CTV.ca (September 20, 2010). Making it Easier to Report Medical Errors. CTV Calgary. Retrievied from http://calgary.ctv.ca/servlet/an/local/CTVNews/20100920/CGY_patient_error100920/20100920/?hub=CalgaryHome

Health Quality Council of Alberta. (September 2010). Patient Safety Framework for Albertans. Retrieved from http://www.hqca.ca/assets/pdf/Sept20/HQCA%20Patient%20Safety%20Framework%20081010.pdf

Vicente, Kim J. (2004). The Human Factor: Revolutionizing the Way We Live with Technology. Toronto: Vintage Canada

  

1 comment:

  1. Hi Kenzie,
    Interesting post - I actually wrote about much the same topic and may be able to answer some of your questions. My sister recently changed jobs within AHS and is now responsible for analyzing data within the Patient Safety Framework that you discuss. She sent me a number of 'inside documents' that outline the processes involved in the Approach that I'd be happy to share ... if you are interested (but I know that the reading piles up! There is also a graphic outlining the process on my blog). It is reassuring to note that the process is voluntary and confidential. In the earlier analysis stages, reports are not anonymous to allow analysts to gather further information and to provide feedback to the reporter. In the later stages of the process names are 'scrubbed' and information becomes anonymous. I was also interested to note that reporters have the choice of sending a copy of the report to their supervisors, or not. My sister tells me that in 95% of reports submitted thus far reporters have chosen to send copies to their supervisors - I think that this really says something about the comfort that reporters have with the process.

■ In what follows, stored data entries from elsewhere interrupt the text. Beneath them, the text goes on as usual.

(** X14.  For every valid input pair of [WindowAttentionGlobal] with
    [B_ = B * num_windows] (window size not negative, dropout rates in
    [[0, 1]], dtype float32), the query that enters the product with the
    keys has, at window [w] of image [b], head [hh], token [n] and channel
    [k] of the head, the scaled channel [hh * head_dim + k] of token [n] of
    the global query of image [b], with [head_dim = C // num_heads]: the
    heads partition the channels in order. *)
Theorem global_query_entries {T : Type} (mul_scale : scale_value -> T -> T)
  (W num_heads : Z) (qkv_bias : bool) (qk_scale : option Q) (ad pd : Q)
  (kwargs : Base) (B_ N C num_windows : Z) (q_global : list (list (list T)))
  (dflt : T) :
  let B := Z.of_nat (length q_global) in
  0 <= W ->
  (0 <= ad <= 1)%Q -> (0 <= pd <= 1)%Q ->
  layer_dtype kwargs = "float32"%string ->
  1 <= B -> 0 <= num_windows -> B_ = B * num_windows ->
  0 <= N -> 1 <= C -> 1 <= num_heads -> (num_heads | C) ->
  Val.has_shape3 q_global B N C ->
  exists l q,
    WindowAttentionGlobal.build
      (WindowAttentionGlobal.init (PyInt W) num_heads qkv_bias qk_scale ad pd kwargs)
      ([B_; N; C], [B; N; C]) = Ok l /\
    WindowAttentionGlobal.call_query mul_scale l [B_; N; C] q_global = Ok q /\
    forall b w hh n k,
      0 <= b < B -> 0 <= w < num_windows -> 0 <= hh < num_heads ->
      0 <= n < N -> 0 <= k < C / num_heads ->
      nth (Z.to_nat k)
          (nth (Z.to_nat n)
               (nth (Z.to_nat hh) (nth (Z.to_nat (b * num_windows + w)) q []) []) [])
          (mul_scale (WindowAttentionGlobal.scale l) dflt)
      = mul_scale (WindowAttentionGlobal.scale l)
          (nth (Z.to_nat (hh * (C / num_heads) + k))
               (nth (Z.to_nat n) (nth (Z.to_nat b) q_global []) []) dflt).
Proof.
  intros B HW Had Hpd Hdt HB Hnw HB_ HN HC Hh Hdiv Hshape.
  assert (Hle : 1 <= num_heads <= C).
  { split; [exact Hh|]. apply Z.divide_pos_le; [lia | exact Hdiv]. }
  eexists; eexists.
  split; [apply window_attention_global_build_ok;
          auto using float32_is_floating|].
  match goal with
  | |- WindowAttentionGlobal.call_query _ ?b _ _ = _ /\ _ => set (l := b)
  end.
  assert (Hnh : WindowAttentionGlobal.num_heads (WindowAttentionGlobal.self l)
                = num_heads) by reflexivity.
  split.
  - apply call_query_repeats with (nw := num_windows); fold B;
      rewrite ?Hnh; try assumption; lia.
  - intros b w hh n k Hb Hw Hhh Hn Hk.
    rewrite (nth_map_lt _ _ [] []).
    + rewrite nth_repeat_axis0 by (fold B; lia).
      apply head_view_nth;
        cbn [WindowAttentionGlobal.num_heads WindowAttentionGlobal.self
             WindowAttentionGlobal.init]; try lia.
      destruct Hshape as [_ Hall]. rewrite Forall_forall in Hall.
      destruct (Hall (nth (Z.to_nat b) q_global [])) as [Hlen _];
        [apply nth_In; unfold B in Hb; lia | lia].
    + assert (Hlen := repeat_axis0_length q_global Hnw). fold B in Hlen. nia.
Qed.

Lemma global_query_entries_witness :
  let q_global := [[[1; 2; 3; 4]; [5; 6; 7; 8]]; [[11; 12; 13; 14]; [15; 16; 17; 18]]] in
  let mul_scale := fun (_ : scale_value) (x : Z) => 10 * x in
  exists l q,
    WindowAttentionGlobal.build
      (WindowAttentionGlobal.init (PyInt 1) 2 true None 0 0
         (mkBase "attn" true "float32"))
      ([4; 2; 4], [2; 2; 4]) = Ok l /\
    WindowAttentionGlobal.call_query mul_scale l [4; 2; 4] q_global = Ok q /\
    forall b w hh n k,
      0 <= b < 2 -> 0 <= w < 2 -> 0 <= hh < 2 -> 0 <= n < 2 -> 0 <= k < 4 / 2 ->
      nth (Z.to_nat k)
          (nth (Z.to_nat n)
               (nth (Z.to_nat hh) (nth (Z.to_nat (b * 2 + w)) q []) []) [])
          (mul_scale (WindowAttentionGlobal.scale l) 0)
      = mul_scale (WindowAttentionGlobal.scale l)
          (nth (Z.to_nat (hh * (4 / 2) + k))
               (nth (Z.to_nat n) (nth (Z.to_nat b) q_global []) []) 0).
Proof.
  intros q_global mul_scale.
  apply (@global_query_entries Z mul_scale 1 2 true None 0 0
           (mkBase "attn" true "float32") 4 2 4 2 q_global 0);
    try (split; unfold Qle; simpl; lia); try reflexivity; cbn; try lia.
  - exists 2; reflexivity.
  - split; [reflexivity|]. repeat constructor.
Defined.

(** ** The patch-embedding stem on shapes *)

(** X15.  A [PatchEmbed] rebuilt from [get_config] is the layer it came
    from, and [get_config] of the rebuilt layer is the same dictionary. *)
Theorem patch_embed_config_round_trip (a : PatchEmbed.attrs) (c : Base * Z) :
  PatchEmbed.from_config (PatchEmbed.get_config a) = a /\
  PatchEmbed.get_config (PatchEmbed.from_config c) = c.
Proof.
  destruct a, c; split; reflexivity.
Qed.

Lemma conv_axis_stem (size : Z) :
  0 <= size -> Shape.conv_axis (size + 2 * 1) 3 2 = Ok ((size + 1) / 2).
Proof.
  intros H; unfold Shape.conv_axis.
  replace (size + 2 * 1 - 3 + 2) with (size + 1) by ring.
  replace ((size + 1) / 2 <? 0) with false; [reflexivity|].
  symmetry; apply Z.ltb_ge, Z.div_pos; lia.
Qed.

(** X16.  On a non-empty batch of images of height and width at least 1
    with at least one channel, [PatchEmbed.call] passes to the downsampling
    block a tensor with the batch size of the input, half its height and
    half its width, both rounded up, and [dim] channels; it then returns
    what that block returns.  This holds with either set of convolution
    kernels. *)
Theorem patch_embed_halves_resolution (one_dnn : bool)
  (reduce_size : PatchEmbed.ReduceSize -> list Z -> result (list Z))
  (dim : Z) (kwargs : Base) (input_shape : list Z) (B H W C : Z) :
  1 <= dim -> 1 <= B -> 1 <= H -> 1 <= W -> 1 <= C ->
  PatchEmbed.call_shape one_dnn reduce_size
    (PatchEmbed.build (PatchEmbed.init dim kwargs) input_shape) [B; H; W; C]
  = reduce_size (PatchEmbed.mkReduceSize true "conv_down")
      [B; (H + 1) / 2; (W + 1) / 2; dim].
Proof.
  intros Hdim HB HH HW HC.
  unfold PatchEmbed.call_shape, PatchEmbed.build, PatchEmbed.init.
  cbn [PatchEmbed.pad PatchEmbed.proj PatchEmbed.conv_down PatchEmbed.padding
       PatchEmbed.filters PatchEmbed.kernel_size PatchEmbed.strides PatchEmbed.dim
       Shape.zero_padding2d bind].
  change (Z.of_nat 1) with 1.
  unfold Shape.conv2d.
  replace (dim <=? 0) with false by (symmetry; apply Z.leb_gt; lia).
  replace (C <=? 0) with false by (symmetry; apply Z.leb_gt; lia).
  cbn [orb Z.leb Z.compare].
  rewrite !conv_axis_stem by lia. cbn [bind].
  assert (Hh : 1 <= (H + 1) / 2) by (apply Z.div_le_lower_bound; lia).
  assert (Hw : 1 <= (W + 1) / 2) by (apply Z.div_le_lower_bound; lia).
  replace (Shape.numel [B; (H + 1) / 2; (W + 1) / 2; dim] =? 0) with false
    by (symmetry; apply Z.eqb_neq; unfold Shape.numel; cbn [fold_right]; nia).
  rewrite andb_false_r. cbn [bind].
  destruct (reduce_size _ _); reflexivity.
Qed.

Lemma patch_embed_halves_resolution_witness :
  PatchEmbed.call_shape true (fun _ s => Ok s)
    (PatchEmbed.build (PatchEmbed.init 64 (mkBase "stem" true "float32")) [8; 224; 224; 3])
    [8; 224; 224; 3]
  = Ok [8; (224 + 1) / 2; (224 + 1) / 2; 64].
Proof.
  apply (@patch_embed_halves_resolution true (fun _ s => Ok s) 64
           (mkBase "stem" true "float32") [8; 224; 224; 3] 8 224 224 3); lia.
Defined.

    Another interesting aspect of this process is that in the future there are plans to open up reporting to the public - i.e. in order to submit a report you would not have to be an AHS employee. I think that this also a move in the right direction.

    I echo your thoughts in hoping that this process will alleviate the 'blame and shame' system that has dominated in health care. The Patient Safety Framework is in the 'roll-out' stage at this time. It will be interesting to see how the full implementation develops.

    Finally, why do you think the airline industry is so far ahead of health care? Is it that health care is in the business of dealing with individuals? I suppose when an individual 'goes down' there isn't the same reaction as when an airplane goes down - possible containing hundreds of individuals ... something to think about.